Exception, Attachment E, Jt. Exh. 1 at 122.

Article 43, § 3(A)(9)(b) of the parties' agreement provides:

If a plan is revised to include new elements and standards, they become effective at the time they are finalized and given to the employee. The employee will not be rated on an entirely new element that has been less than 120 days or on an element that has been deleted before being in effect for 120 days.

Id. at 126. [n4] 

Article 43, § 5(A) of the parties' agreement provides:

To the extent feasible, appraisals of performance will be fair and accurate and related to specific, written performance requirements. Employees will be measured against the established performance expectations based on observable performance.

Id. at 127.

Article 43, § 5(H) of the parties' agreement provides:

If an employee would otherwise be unratable for an appraisal year, the appraisal period must be extended until 120 days are reached, and a rating of record must be prepared at the end of the extended appraisal period. The appraisal period must not be extended if any rating was made earlier in the appraisal year for another position.

Id.

Article 43, § 5(O) of the parties' agreement provides:

Employees will be kept informed of performance expectations and their general performance on an ongoing basis. While the number of progress reviews may vary, there will be at least one documented progress review approximately midpoint in the employee's appraisal cycle. The progress review will clearly state how the employee is performing, with particular emphasis on how performance can be improved, if needed.

Id. at 129.



Footnote # 1 for 60 FLRA No. 27 - Authority's Decision

   The Arbitrator also found that the grievance had been timely filed. As the Agency has not excepted to this finding, we do not address it.

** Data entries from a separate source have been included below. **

(* ===== verification/Gpu.v ===== *)
(** GPU monitoring: nvidia-smi (src/agent/src/modules/gpu_nvidia.rs), and rocm-smi
    or sysfs (src/agent/src/modules/gpu_amd.rs).  The tools' outputs are inputs. *)
From S2P Require Import Prelude Text Utf8 Schema Tracker Channels Bus Runtime Host.
From S2P Require Import Command Json Float.
From Stdlib Require Import Ascii.

Local Open Scope string_scope.
Local Open Scope Z_scope.

Section gpu.
Context (host : HostId).

(** * NVIDIA *)

(** src/agent/src/modules/gpu_nvidia.rs:50-60 (GpuRow). *)
Record GpuRow : Type := mkGpuRow {
  g_index : string;
  g_name : string;
  g_temp_c : Z;
  g_power_w : f32;
  g_power_limit_w : f32;
  g_util : Z;
  g_ecc_uncorr : Z;
  g_throttle_reasons : string
}.

(** src/agent/src/modules/gpu_nvidia.rs:72-85 (one line of read_gpus). *)
Definition gpu_row (line : string) : option GpuRow :=
  match map trim (split ","%char line) with
  | c0 :: c1 :: c2 :: c3 :: c4 :: c5 :: c6 :: c7 :: _ =>
      Some {| g_index := c0; g_name := c1;
              g_temp_c := default 0 (parse_i32 c2);
              g_power_w := default (f32_of_Z 0) (parse_f32 c3);
              g_power_limit_w := default (f32_of_Z 0) (parse_f32 c4);
              g_util := default 0 (parse_unsigned Int.u32_max c5);
              g_ecc_uncorr := default 0 (parse_unsigned Int.u64_max c6);
              g_throttle_reasons := c7 |}
  | _ => None
  end.

(** src/agent/src/modules/gpu_nvidia.rs:62-87 (read_gpus); [None] is an error. *)
Definition read_gpus (machine : list string -> Process) : option (list GpuRow) :=
  o ← run machine "nvidia-smi"
        ["--query-gpu=index,name,temperature.gpu,power.draw,power.limit,utilization.gpu,ecc.errors.uncorrected.volatile.total,clocks_throttle_reasons.active";
         "--format=csv,noheader,nounits"] TIMEOUT_GPU;
  if o_success o then Some (omap gpu_row (lines (from_utf8_lossy (o_stdout o)))) else None.

(** src/agent/src/modules/gpu_nvidia.rs:107-109 (the throttle test). *)
Definition parsed_throttle (r : GpuRow) : Z :=
  default 0 (u64_from_hex (trim_start_0x (g_throttle_reasons r))).
Definition throttling (r : GpuRow) : bool :=
  negb (Z.land (parsed_throttle r) (Z.lxor Int.u64_max 1) =? 0).

(** src/agent/src/modules/gpu_nvidia.rs:117-117 (the power test). *)
Definition at_power_limit (r : GpuRow) : bool :=
  f32_ltb (f32_of_Z 0) (g_power_limit_w r)
  && f32_ltb (f32_mul (g_power_limit_w r) (f32_ratio 98 100)) (g_power_w r).

(** src/agent/src/modules/gpu_nvidia.rs:89-125 (check). *)
Definition check_gpu (r : GpuRow) : list Action :=
  let dev := "gpu" +:+ g_index r in
  let alert metric sev :=
    new_alert host cat.GPU_NVIDIA metric sev |> with_device dev |> with_device_model (g_name r) in
  ((if 0 <? g_ecc_uncorr r then
      [ActObserve (alert "ecc_uncorrected" Critical
         |> with_value (show (g_ecc_uncorr r))
         |> with_title "NVIDIA GPU uncorrectable ECC"
         |> with_message ("GPU " +:+ g_index r +:+ " (" +:+ g_name r +:+ ") has "
              +:+ show (g_ecc_uncorr r) +:+ " uncorrectable ECC errors. Replace this GPU."))]
    else [])
   ++ (if 85 <=? g_temp_c r then
         [ActObserve (alert "temperature" Critical
            |> with_value (show (g_temp_c r) +:+ "°C") |> with_threshold "85°C"
            |> with_title "NVIDIA GPU critical temperature"
            |> with_message ("GPU " +:+ g_index r +:+ " (" +:+ g_name r +:+ ") at "
                 +:+ show (g_temp_c r) +:+ "°C — at or above thermal slowdown threshold."))]
       else [])
   ++ (if throttling r then
         [ActObserve (alert "throttling" Warning
            |> with_value (g_throttle_reasons r)
            |> with_title "NVIDIA GPU throttling"
            |> with_message ("GPU " +:+ g_index r +:+ " (" +:+ g_name r
                 +:+ ") actively throttling: clocks_throttle_reasons.active = "
                 +:+ g_throttle_reasons r +:+ "."))]
       else [])
   ++ (if at_power_limit r then
         [ActObserve (alert "power_at_limit" Info
            |> with_value (show_fixed 0 (g_power_w r) +:+ "W / "
                 +:+ show_fixed 0 (g_power_limit_w r) +:+ "W")
            |> with_title "NVIDIA GPU at power limit"
            |> with_message ("GPU " +:+ g_index r +:+ " drawing " +:+ show_fixed 0 (g_power_w r)
                 +:+ "W (98% of " +:+ show_fixed 0 (g_power_limit_w r) +:+ "W cap). Util "
                 +:+ show (g_util r) +:+ "%."))]
       else []))%list.

(** src/agent/src/modules/gpu_nvidia.rs:36-46 (one tick of spawn). *)
Definition nvidia_tick (machine : list string -> Process) : list Action :=
  match read_gpus machine with
  | Some rows => concat (map check_gpu rows)
  | None => []
  end.

(** The throttle test ignores bit 0, "GPU idle", and only that: it holds when some
    reason other than it is active. *)
Lemma throttling_spec r :
  0 <= parsed_throttle r <= Int.u64_max ->
  throttling r = true <-> 2 <= parsed_throttle r.
Proof.
  unfold throttling. generalize (parsed_throttle r). intros v Hv.
  change (Z.lxor Int.u64_max 1) with (2 * Z.ones 63).
  assert (Hl : Z.land v (2 * Z.ones 63) = 2 * (v / 2)).
  { replace (2 * (v / 2)) with (Z.shiftl (Z.land (Z.shiftr v 1) (Z.ones 63)) 1).
    - apply Z.bits_inj'. intros n Hn.
      rewrite Z.land_spec. change 2 with (2 ^ 1) at 1.
      rewrite Z.mul_comm, <- Z.shiftl_mul_pow2 by lia.
      destruct (Z.eq_dec n 0) as [->|Hn0].
      + rewrite !Z.shiftl_spec_low by lia. apply andb_false_r.
      + rewrite !Z.shiftl_spec by lia. rewrite Z.land_spec, Z.shiftr_spec by lia.
        by replace (n - 1 + 1) with n by lia.
    - rewrite Z.shiftl_mul_pow2, Z.land_ones, Z.shiftr_div_pow2 by lia.
      change (2 ^ 1) with 2. rewrite Z.mod_small; [lia|].
      unfold Int.u64_max in Hv. split; [apply Z.div_pos; lia|].
      apply Z.div_lt_upper_bound; lia. }
  rewrite Hl. rewrite negb_true_iff, Z.eqb_neq.
  pose proof (Z.div_mod v 2 ltac:(lia)). pose proof (Z.mod_pos_bound v 2 ltac:(lia)). lia.
Qed.

(** * AMD *)

(** src/agent/src/modules/gpu_amd.rs:57-81 (one card of poll_rocm). *)
Definition rocm_card (kv : string * Value) : list Action :=
  let (card, body) := kv in
  if negb (starts_with "card" card) then []
  else
    let temp := v ← get "Temperature (Sensor edge) (C)" body; s ← as_str v; parse_f32 s in
    match temp with
    | Some t =>
        if f32_geb t (f32_of_Z 95) then
          [ActObserve
            (new_alert host cat.GPU_AMD "temperature" Critical
             |> with_device card |> with_value (show_f1 t +:+ "°C") |> with_threshold "95°C"
             |> with_title "AMD GPU critical temperature"
             |> with_message ("AMD " +:+ card +:+ " edge temp " +:+ show_f1 t
                  +:+ "°C — investigate cooling."))]
        else []
    | None => []
    end.

(** src/agent/src/modules/gpu_amd.rs:49-85 (poll_rocm), with the JSON reading of a
    text; [None] is an error. *)
Definition poll_rocm (from_slice : string -> option Value) (machine : list string -> Process) :
    option (list Action) :=
  o ← run machine "rocm-smi" ["-a"; "--json"] TIMEOUT_GPU;
  if o_success o then
    v ← from_slice (o_stdout o);
    match v with
    | VObject fields => Some (concat (map rocm_card fields))
    | _ => None
    end
  else None.

(** src/agent/src/modules/gpu_amd.rs:87-115 (poll_sysfs), on the entries of
    /sys/class/drm with the texts of their sensors. *)
Definition poll_sysfs (cards : list (string * list (option string))) : list Action :=
  concat (map (fun nc : string * list (option string) =>
    let (n, sensors) := nc in
    if negb (starts_with "card" n) || contains_byte "-"%char n then []
    else
      omap (fun o =>
        s ← o;
        milli_c ← parse_i32 (trim s);
        let c := f32_div (f32_of_Z milli_c) (f32_of_Z 1000) in
        if f32_geb c (f32_of_Z 95) then
          Some (ActObserve
            (new_alert host cat.GPU_AMD "temperature" Critical
             |> with_device n |> with_value (show_f1 c +:+ "°C")
             |> with_title "AMD GPU critical temperature (sysfs)"
             |> with_message (n +:+ " edge temp " +:+ show_f1 c +:+ "°C.")))
        else None) sensors) cards).

(** src/agent/src/modules/gpu_amd.rs:36-45 (one tick of spawn). *)
Definition amd_tick (has_rocm_smi : bool) (from_slice : string -> option Value)
    (machine : list string -> Process) (cards : list (string * list (option string))) :
    list Action :=
  if has_rocm_smi then default [] (poll_rocm from_slice machine) else poll_sysfs cards.

End gpu.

Footnote # 2 for 60 FLRA No. 27 - Authority's Decision

   The relevant provisions of the parties' agreement are set forth in the attached appendix.


Footnote # 3 for 60 FLRA No. 27 - Authority's Decision

   The Union requests that the Authority remand this case to the parties for unspecified "further action" based on the Union's view that an extension of the appraisal period would leave the grievant without an evaluation during the disputed rating period. Opposition at 5. In directing the Agency to reevaluate the grievant, the Agency must adhere to the requirements of the parties' agreement and applicable regulations in determining the appropriate time period that the new appraisal will cover. See Air Force Materiel Command, 59 FLRA at 15, and cases cited therein.


Footnote # 4 for 60 FLRA No. 27 - Authority's Decision

   We note that the Arbitrator incorrectly cited this provision as part of Article 43, § 2. See Award at 6.